**Input for this task:**
(** C27: [block_on] asserts that [message_ids] and [wakers] have the same
    length, which the documentation of [BlockOnState::wakers] also says; it
    does not hold after two futures waited and the first was dropped:
    [block_on] then panics instead of waiting for the second, in a build with
    debug assertions. *)
Theorem dropped_future_panics id1 id2 p fuel :
  idle p → vacant_key (inserts p) ∅ = 0%nat →
  vacant_key (S (inserts p)) {[0%nat := Some 0%nat]} = 1%nat → pending_messages p !! id2 = None →
  ∃ p', drop_first_of_two id1 id2 p = Done (1%nat, p') ∧
    block_on (response_poll decode 0) response_drop (S (S fuel))
      {| rf_msg_id := id2; rf_finished := false; rf_registration := Some 1%nat |} p' = Panic PDebugAssert.
Proof.
  intros [Hids Hw] H0 H1 Hno.
  unfold drop_first_of_two, mbind, M_bind. rewrite register_end; [|by rewrite Hids, Hw].
  rewrite Hids, Hw, insert_empty. rewrite register_end by done. cbn [message_ids set_ids app length].
  unfold registration_drop, mbind, M_bind, get, put, liftM, slab_index. cbn [message_ids set_ids wakers index lookup list_lookup].
  rewrite lookup_insert_ne, lookup_singleton_eq by done. cbn [insert list_insert].
  rewrite delete_insert_ne, delete_singleton_eq, insert_empty by done.
  rewrite bool_decide_false by apply map_non_empty_singleton. eexists. split; [done|].
  unfold block_on, mbind, M_bind, modify. cbn [block_on_loop poll_while_woken].
  unfold response_poll, peek_response, register_or_update, registration_update, mbind, M_bind, get, put, liftM.
  cbn -[lookup delete insert]. rewrite Hno. cbn -[lookup delete insert]. unfold slab_index. rewrite lookup_singleton_eq.
  cbn -[lookup delete insert size]. rewrite insert_singleton_eq, map_size_singleton. done.
Qed.

(** The kernel answers [Err] when the handler refuses or is gone: the future
    of the response panics. *)
Lemma error_response_panics id i p f : rf_finished f = false → rf_msg_id f = id →
  pending_messages p !! id = Some {| dr_message_id := id; dr_index_in_list := i; dr_actual_data := inl tt |} →
  response_poll decode 0 f p = Panic PUnwrap.
Proof.
  intros Hf Hid Hp. unfold response_poll, liftM, mbind, M_bind, peek_response, mbind, M_bind, get, put.
  rewrite Hf, Hid. cbn [negb assert_ mret M_ret]. by rewrite Hp.
Qed.

(** The entry of a registration that was answered stays zero: an interface
    future whose message was taken by another one waits for nothing. *)
Lemma interface_future_stalls i w p : interface_messages_queue p = [] → wakers p !! i = Some w → message_ids p !! i = Some 0 →
  ∃ p', interface_poll 0 {| if_finished := false; if_registration := Some i |} p =
    Done ((None, {| if_finished := false; if_registration := Some i |}), p') ∧ message_ids p' = message_ids p.
Proof.
  intros Hq Hw Hi. unfold interface_poll, peek_interface_message, register_or_update, registration_update, slab_index,
    mbind, M_bind, get, put, liftM. cbn [if_finished negb assert_ if_registration]. rewrite Hq. unfold mret, M_ret. rewrite Hw. by eexists.
Qed.

End faults.

(** * Cancellation *)

Section cancellation.
Context `{SlabKeys} {T : Type} (decode : EncodedMessage → option T).

Definition dropped (i : nat) (p : Program) : Program :=
  let w := delete i (wakers p) in
  set_ids (if bool_decide (w = ∅) then [] else <[i := 0]> (message_ids p)) w p.

Lemma registration_drop_ok i p : prog_inv p → is_Some (wakers p !! i) →
  registration_drop i p = Done (tt, dropped i p) ∧ prog_inv (dropped i p).
Proof.
  intros [Hw Hi] [w Hs]. split.
  - unfold registration_drop, mbind, M_bind, get, put, liftM, slab_index. rewrite Hs.
    destruct (index_total (message_ids p) i) as (x & -> & _); [by apply Hi|]. done.
  - unfold dropped. split; simpl; intros j; (case_bool_decide as He; [rewrite ?He|]).
    + done.
    + intros id [(-> & <- & _)|(Hne & Hj)]%list_lookup_insert_Some; [done|]. rewrite lookup_delete_ne by done. by apply Hw.
    + by intros [? ?].
    + rewrite length_insert. intros [x [_ Hx]%lookup_delete_Some]. apply Hi. by exists x.
Qed.

Lemma prog_inv_ext p p' : message_ids p' = message_ids p → wakers p' = wakers p → prog_inv p → prog_inv p'.
Proof. intros Hm Hw [H1 H2]. split; rewrite Hm, Hw; done. Qed.

(** The future of [emit_message_with_response]: dropped before its
    response was received, it cancels the message and its registration;
    polled once the response is there, it gives it, and dropping it then
    cancels nothing. *)
Theorem emit_cancels id i p data v ix : prog_inv p → is_Some (wakers p !! i) →
  let f := {| ef_inner := Some {| rf_msg_id := id; rf_finished := false; rf_registration := Some i |}; ef_msg_id := id |} in
  (∃ p', emit_drop f p = Done (tt, p') ∧ cancelled p' = cancelled p ++ [id] ∧ wakers p' = delete i (wakers p) ∧ prog_inv p') ∧
  (pending_messages p !! id = Some {| dr_message_id := id; dr_index_in_list := ix; dr_actual_data := inr data |} →
   decode data = Some v →
   ∃ f' p', emit_poll decode 0 f p = Done ((Some v, f'), p') ∧ cancelled p' = cancelled p ∧
     wakers p' = delete i (wakers p) ∧ prog_inv p' ∧ emit_drop f' p' = Done (tt, p')).
Proof.
  intros Hinv Hs f. split.
  - unfold emit_drop, cancel_message, mbind, M_bind, modify. cbn [ef_inner f drop_registration rf_registration ef_msg_id].
    edestruct registration_drop_ok as [-> Hd]; [by eapply prog_inv_ext, Hinv|done|]. by eexists.
  - intros Hp Hv. unfold emit_poll, mbind, M_bind, liftM. cbn [ef_inner f unwrap].
    erewrite last_poll by done. cbn [fst snd rf_registration drop_registration].
    edestruct registration_drop_ok as [-> Hd]; [by eapply prog_inv_ext, Hinv|done|]. by eexists _, _.
Qed.

End cancellation.

(** * Emitting a message *)

Section emit.
Context (read : Z → Z → outcome (option bytes)).

(** The memory has an array of [u32]s. *)
Fixpoint words_hold (addr : Z) (ws : list Z) : Prop :=
  match ws with
  | [] => True
  | w :: ws => mem_holds read addr (u32_to_le_bytes w) ∧ words_hold (addr + 4) ws
  end.

(** [MessageBuilder::new()], [with_no_delay], then [add_data_raw] of each
    buffer. *)
Definition build_message (no_delay : bool) (bufs : list (Z * bytes)) : outcome MessageBuilder :=
  foldl (λ b '(p, bs), b ← b; add_data_raw p (Z.of_nat (length bs)) b)
    (Done (if no_delay then with_no_delay MessageBuilder_new else MessageBuilder_new)) bufs.

Definition pairs (bufs : list (Z * bytes)) : list Z := bufs ≫= λ '(p, bs), [p; Z.of_nat (length bs)].

Lemma add_all_ok bufs b : Forall (λ '(p, bs), is_u32 p ∧ is_u32 (Z.of_nat (length bs))) bufs →
  foldl (λ b '(p, bs), b ← b; add_data_raw p (Z.of_nat (length bs)) b) (Done b) bufs =
    Done {| mb_allow_delay := mb_allow_delay b; mb_array := mb_array b ++ pairs bufs |}.
Proof.
  intros Hb. revert b. induction Hb as [|[p bs] bufs [Hp Hl] _ IH]; intros b.
  - unfold pairs. simpl. rewrite app_nil_r. by destruct b.
  - cbn [foldl]. change (mbind ?f (Done ?x)) with (f x). cbv beta. unfold add_data_raw.
    rewrite (proj2 (uint_try_from_Some u32_max p p)), (proj2 (uint_try_from_Some u32_max _ (Z.of_nat (length bs))))
      by (unfold is_u32, u32_max in *; lia).
    cbn [unwrap mbind outcome_bind mret outcome_ret]. rewrite IH. simpl. by rewrite <- app_assoc.
Qed.

Lemma length_pairs bufs : length (pairs bufs) = (2 * length bufs)%nat.
Proof. induction bufs as [|[p bs] bufs IH]; [done|]. cbn [pairs mbind list_bind]. simpl. unfold pairs in IH. rewrite IH. lia. Qed.

Lemma words_bufs addr bufs : Forall (λ '(p, bs), is_u32 p ∧ mem_holds read p bs) bufs →
  words_hold addr (pairs bufs) → bufs_hold read addr bufs.
Proof.
  intros Hb. revert addr. induction Hb as [|[p bs] bufs [Hp Hm] _ IH]; intros addr; [done|].
  intros (H1 & H2 & H3). split_and!; [done..|]. apply IH. by replace (addr + 8) with (addr + 4 + 4) by lia.
Qed.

**What you are asked to do:** Give the lines of the material above again, exactly, from its first line through the line that contains "debug assertions. *)" and no further.

**Written answer:**
(** C27: [block_on] asserts that [message_ids] and [wakers] have the same
    length, which the documentation of [BlockOnState::wakers] also says; it
    does not hold after two futures waited and the first was dropped:
    [block_on] then panics instead of waiting for the second, in a build with
    debug assertions. *)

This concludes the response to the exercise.